When cued, obviously most people would include those parties too.
Without such cues, however, many respondents did not consider
obvious options. The information is somehow known to the
respondents but not available to them during the survey--as it might
not be at decision-making time in the real world. In other words, the
respondents considered a simplified mental model13 of credit-card
transactions. (We found similar results in questions related to email and
browsing monitoring.)
   Further evidence of simplified mental models comes from
comments that expanded respondents' answers. For example, some
commented that if a transaction with the merchant was secure, nobody
else would be able to see data about the transaction. However the
security of a transaction does not imply its privacy. Yet, security and
privacy seem to be synonyms in simplified mental models of certain
individuals.
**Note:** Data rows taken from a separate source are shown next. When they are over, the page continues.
Lemma handle_entries_ok ev c :
  entries_ok c → entries_ok (fst (handle ev c)).
Proof.
  intros Hc. destruct ev as [m|now|e|e| |w h| |]; simpl;
    try (intros id st; rewrite ?onKeyDown_renderState, ?onKeyUp_renderState,
           ?onBlur_renderState; by apply Hc).
  - destruct m as [pid ps avs|err|pid p av|ps|pid|act];
      try (by apply Hc); intros id st.
    + rewrite handle_join_renderState, lookup_union_Some_raw, lookup_fmap.
      intros [H|[_ H]]; [by eapply Hc|].
      destruct (ps !! id); simplify_eq/=. apply seeded_ok.
    + rewrite handle_joined_renderState.
      destruct (playerRenderState c !! pid) eqn:E; [by apply Hc|].
      rewrite lookup_insert_Some. intros [[_ <-]|[_ H]];
        [apply seeded_ok | by eapply Hc].
    + rewrite handle_moved_renderState, lookup_union_Some_raw, lookup_fmap.
      intros [H|[_ H]]; [by eapply Hc|].
      destruct (ps !! id); simplify_eq/=. apply seeded_ok.
    + simpl. rewrite lookup_delete_Some. intros [_ H]. by eapply Hc.
  - intros id st. rewrite render_lookup. unfold tick_entry.
    destruct (players c !! id) as [p|]; [|by apply Hc].
    intros [= <-]. apply advance_render_state_ok; [apply Q.le_max_l|].
    destruct (playerRenderState c !! id) eqn:E; simpl;
      [by eapply Hc | apply seeded_ok].
Qed.

Lemma reachable_entries_ok c : reachable c → entries_ok c.
Proof.
  induction 1 as [w h now|ev c _ IH].
  - intros id st; simpl. by rewrite lookup_empty.
  - by apply handle_entries_ok.
Qed.

(** C9.  In every state the client can be in, every render state has its
    frame cursor in {0, 1, 2}: an entry is created with cursor 0, a frame
    either resets it to 0 or steps it modulo 3, and nothing else writes it. *)
Theorem frame_cursor_in_range (c : GameClient) (id : string)
    (st : render_state) :
  reachable c → playerRenderState c !! id = Some st →
  frameIndex st = 0%Z ∨ frameIndex st = 1%Z ∨ frameIndex st = 2%Z.
Proof.
  intros Hr H. destruct (reachable_entries_ok c Hr id st H) as (_ & _ & Hf).
  lia.
Qed.

Lemma reachable_run evs c : reachable c → reachable (fst (run evs c)).
Proof.
  revert c. induction evs as [|ev evs IH]; intros c Hc; simpl; [done|].
  destruct (handle ev c) as [c1 o1] eqn:E1.
  specialize (IH c1). destruct (run evs c1) as [c2 o2]; simpl in *.
  apply IH. replace c1 with (fst (handle ev c)) by (by rewrite E1).
  by constructor.
Qed.

(** One second into the movement of "a" its cursor stands at 2. *)
Lemma frame_cursor_in_range_witness :
  frameIndex (RenderState 200 100 40 2) = 0%Z ∨
  frameIndex (RenderState 200 100 40 2) = 1%Z ∨
  frameIndex (RenderState 200 100 40 2) = 2%Z.
Proof.
  apply (frame_cursor_in_range one_second_later "a").
  - apply reachable_run. constructor.
  - vm_compute. reflexivity.
Defined.

(** C6.  After a frame, the render state of an entity whose movement flag
    is false has accumulator 0 and frame cursor 0, whatever they were (and
    whether or not the entry existed) before the frame. *)
Theorem idle_resets_animation (now : Q) (c : GameClient) (id : string)
    (p : player) :
  players c !! id = Some p → moving p = false →
  ∃ st', playerRenderState (render now c) !! id = Some st' ∧
         animMs st' = 0 ∧ frameIndex st' = 0%Z.
Proof.
  intros Hp Hm. rewrite render_lookup, Hp. simpl.
  eexists; split; [done|]. by apply advance_render_state_idle.
Qed.

(** "a" has 50 ms on its accumulator when it is told to stop; the next
    frame leaves accumulator and cursor at 0. *)
Lemma idle_resets_animation_witness :
  (∃ st, playerRenderState stopped !! "a" = Some st ∧ animMs st = 50) ∧
  ∃ st', playerRenderState (render 60 stopped) !! "a" = Some st' ∧
         animMs st' = 0 ∧ frameIndex st' = 0%Z.
Proof.
  split.
  - eexists. split; vm_compute; reflexivity.
  - apply (idle_resets_animation 60 stopped "a"
             (Player 200 100 {[ "isMoving" := JBool false ]}));
      vm_compute; reflexivity.
Defined.

(** One tick of a moving entity, in closed form. *)
Lemma moving_tick dtMs p st :
  moving p = true → 0 <= dtMs → entry_ok st →
  animMs (advance_render_state dtMs p st) ==
    animMs st + dtMs
    - inject_Z (Qfloor ((animMs st + dtMs) / animationFrameDurationMs))
      * animationFrameDurationMs ∧
  frameIndex (advance_render_state dtMs p st) =
    ((frameIndex st
      + Qfloor ((animMs st + dtMs) / animationFrameDurationMs)) mod 3)%Z.
Proof.
  intros M Hd (Ha & _ & Hf).
  destruct (advance_render_state_moving dtMs p st M) as [-> ->].
  destruct (advance_frames_closed (frames_fuel (animMs st + dtMs))
    (animMs st + dtMs) (frameIndex st) Hf (frames_fuel_enough _))
    as (H1 & H2 & _).
  assert (Hz : (0 <= Qfloor ((animMs st + dtMs) / animationFrameDurationMs))%Z).
  { rewrite <- (Qfloor_Z 0). apply Qfloor_resp_le. inj_consts.
    unfold animationFrameDurationMs.
    assert (E : animMs st + dtMs == (animMs st + dtMs) / 120 * 120) by field.
    set (q := (animMs st + dtMs) / 120) in *. lra. }
  rewrite Z.max_r in H1, H2 by done. done.
Qed.

Local Close Scope Q_scope.

(** ** Binary64: enumeration over whole numbers *)



(** ** Binary64: the animation loop *)









Local Open Scope Q_scope.

(** ** Smoothing *)

Lemma advance_render_state_pos dtMs p st :
  renderX (advance_render_state dtMs p st) =
    renderX st + (pos_x p - renderX st) * smoothing_factor (dtMs / 1000) ∧
  renderY (advance_render_state dtMs p st) =
    renderY st + (pos_y p - renderY st) * smoothing_factor (dtMs / 1000).
Proof.
  unfold advance_render_state.
  destruct (truthy (fields p !! "isMoving")); [|done].
  by destruct (advance_frames _ _ _).
Qed.

(** The factor [Math.min(1, dt * 10)] in terms of the elapsed milliseconds. *)
Lemma smoothing_factor_short dtMs :
  dtMs < 100 → smoothing_factor (dtMs / 1000) == dtMs / 100.
Proof.
  intros H. unfold smoothing_factor, positionSmoothingPerSecond.
  assert (E : dtMs / 1000 * 10 == dtMs / 100) by field.
  assert (E2 : dtMs == dtMs / 100 * 100) by field.
  rewrite Q.min_r; [done|]. rewrite E. set (q := dtMs / 100) in *. lra.
Qed.


(** ** Binary64: the smoothing step *)











(** ** Camera *)

(** [clamp_offset] clamps to [0, world - canvas] when that range is not
    empty, and is 0 when the canvas is larger than the world. *)
Lemma clamp_offset_spec (v world canvas : Q) :
  (canvas <= world →
     0 <= clamp_offset v world canvas <= world - canvas ∧
     (0 <= v <= world - canvas → clamp_offset v world canvas == v) ∧
     (v <= 0 → clamp_offset v world canvas == 0) ∧
     (world - canvas <= v → clamp_offset v world canvas == world - canvas)) ∧
  (world < canvas → clamp_offset v world canvas == 0).
Proof.
  unfold clamp_offset.
  destruct (Q.max_spec 0 (Qmin v (world - canvas))) as [[M1 M2]|[M1 M2]];
  destruct (Q.min_spec v (world - canvas)) as [[N1 N2]|[N1 N2]];
    (split; [intros H; repeat split; intros; lra | intros H; lra]).
Qed.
Similar misconceptions were found related to the ability to
browse anonymously by deleting browser cookies or to send emails
that only the intended recipient can open by using free email accounts
such as Yahoo mail.
   Similarly, a small number of subjects that reported to have joined
loyalty programs and to have revealed accurate identifying information
also claimed elsewhere in the survey that they had never given away
personal information for monetary or other rewards, showing
misconceptions about their own behavior and exposure to privacy risks.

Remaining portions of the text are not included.